Bakkus, familiar with English customs, had undertaken to attend to the business side of their establishment on the sands of the great West Coast resort, Andrew providing the capital out of his famous hundred louis. But it came almost imperceptibly to pass that Andrew made all the arrangements, drove the bargains and kept an accurate account of their varying finances.

"You'll never be a soldier of fortune, my dear fellow," said Bakkus once, when, returning homewards, he had wished to dip his hand into the leather bag containing the day's takings in order to supply himself lavishly with comforting liquid.

"It's the very last thing I want to be," replied Andrew, hugging the bag tight under his long arm.

"You're bourgeois to your finger-tips, your ideal of happiness is a meek female in a parlour and half a dozen food-sodden brats."

Andrew hunched his shoulders good-naturedly at the taunt. A home, and wife and offspring seemed rather desirable of attainment.

"You've lots of money in your pocket to pay for a drink," said he. "It's mere perversity that makes you want to touch the takings. We haven't counted them."

"Perversity is the only thing that makes this rotten life worth living," retorted Bakkus.

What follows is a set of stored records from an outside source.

(** The update stops at "fd", which is not a table. *)
Lemma update_stops e f p u g s :
  unbound s →
  let x := linx_hash_map_update_tables_base (Some [("evt", e); ("fd", f); ("proc", p); ("user", u); ("group", g)]) s in
  x.1 = -1 ∧ unbound x.2.
Proof.
  intros (h & -> & Hfd & Hb) x. subst x.
  cbn [linx_hash_map_update_tables_base update_tables_loop linx_hash_map_update_table_base].
  destruct (ut_find ft_table_name "evt" (hm_tables h)) as [t|] eqn:E;
    cbn [Z.eqb fst snd with_tables hm_tables]; [|split; [done|by exists h]].
  assert (Hfind : ∀ n, n ≠ "evt" → ut_find ft_table_name n (ut_alter ft_table_name (set_base e) "evt" (hm_tables h))
    = ut_find ft_table_name n (hm_tables h)).
  { intros n Hn. by rewrite ut_find_alter, decide_False by done. }
  unfold linx_hash_map_update_table_base at 1 5. cbn [with_tables hm_tables]. rewrite Hfind, Hfd by done.
  cbn [Z.eqb fst snd]. split; [done|]. eexists. split; [reflexivity|]. cbn [with_tables hm_tables].
  split; [by rewrite Hfind|]. rewrite Forall_forall in *. intros n Hn. rewrite Hfind; [by apply Hb|].
  intros ->. clear -Hn. by repeat (apply elem_of_cons in Hn as [Hn|Hn]; [discriminate|]); inversion Hn.
Qed.

(** The registry through the initialisation. *)
Lemma noted_registry code t d : d_registry (noted code t d) = d_registry d.
Proof. unfold noted. by case_match. Qed.

Lemma noted_cache code t d : d_cache (noted code t d) = d_cache d.
Proof. unfold noted. by case_match. Qed.

Lemma init_process_cache_registry offset_of b d :
  d_cache d = None →
  d_registry (init_process_cache offset_of b d)
  = (linx_process_cache_bind_field (offset_of "linx_process_info_t") (d_registry d)).2.
Proof.
  intros Hg. unfold init_process_cache, linx_process_cache_init. rewrite Hg.
  destruct (linx_process_cache_bind_field _ _) as [ret s]. destruct (negb (ret =? 0)); [by rewrite noted_registry|].
  destruct (linx_thread_pool_add_task _ _ _) as [r1 p1]. destruct (linx_thread_pool_add_task p1 _ _) as [r2 p2].
  destruct ((r1 <? 0) || (r2 <? 0)); by rewrite noted_registry.
Qed.

Lemma init_machine_status_registry offset_of b d w d' :
  init_machine_status offset_of b d = Ret w d' →
  d_registry d' = (linx_machine_status_bind_field offset_of (d_registry d)).2.
Proof.
  unfold init_machine_status, linx_machine_status_init.
  destruct (linx_machine_status_bind_field offset_of (d_registry d)) as [ret s]. destruct (negb (ret =? 0)).
  - rewrite bind_ret_l. intros [= _ <-]. by rewrite noted_registry.
  - destruct (get_current_group (bt_machine b)); [|done|done]. cbn. intros [= _ <-]. by rewrite noted_registry.
Qed.

Lemma init_event_rich_registry offset_of d :
  d_registry (init_event_rich offset_of d) = (linx_event_rich_init offset_of (d_registry d)).2.
Proof. unfold init_event_rich. destruct (linx_event_rich_init _ _). by rewrite noted_registry. Qed.

(** The fields of a table registered before do not matter to the next. *)
Lemma bind_proc offs : ∃ t, linx_process_cache_bind_field offs (Some (mk_hash_map [] None))
  = (0, Some (mk_hash_map [mk_field_table "proc" t 0] None)).
Proof. eexists. reflexivity. Qed.

Lemma bind_machine offset_of t : ∃ u v,
  linx_machine_status_bind_field offset_of (Some (mk_hash_map [mk_field_table "proc" t 0] None))
  = (0, Some (mk_hash_map [mk_field_table "proc" t 0; mk_field_table "user" u 0; mk_field_table "group" v 0] None)).
Proof. do 2 eexists. reflexivity. Qed.

Lemma bind_evt offset_of t u v : ∃ e,
  linx_event_rich_init offset_of
    (Some (mk_hash_map [mk_field_table "proc" t 0; mk_field_table "user" u 0; mk_field_table "group" v 0] None))
  = (0, Some (mk_hash_map [mk_field_table "proc" t 0; mk_field_table "user" u 0; mk_field_table "group" v 0;
                           mk_field_table "evt" e 0] None)).
Proof. eexists. reflexivity. Qed.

It was his perversity, thus exemplified, which compelled Andrew to constitute himself the business manager of the firm. He had a sedate, inexorable way with him, a grotesque dignity, to which, for all his gibes, Bakkus instinctively submitted. Bakkus might provide ideas, but it was the lank and youthful Andrew who saw to their rigid execution.

"You've no more soul than a Prussian drill sergeant," Bakkus would say.

"And you've no more notion of business than a Swiss Admiral," Andrew would reply.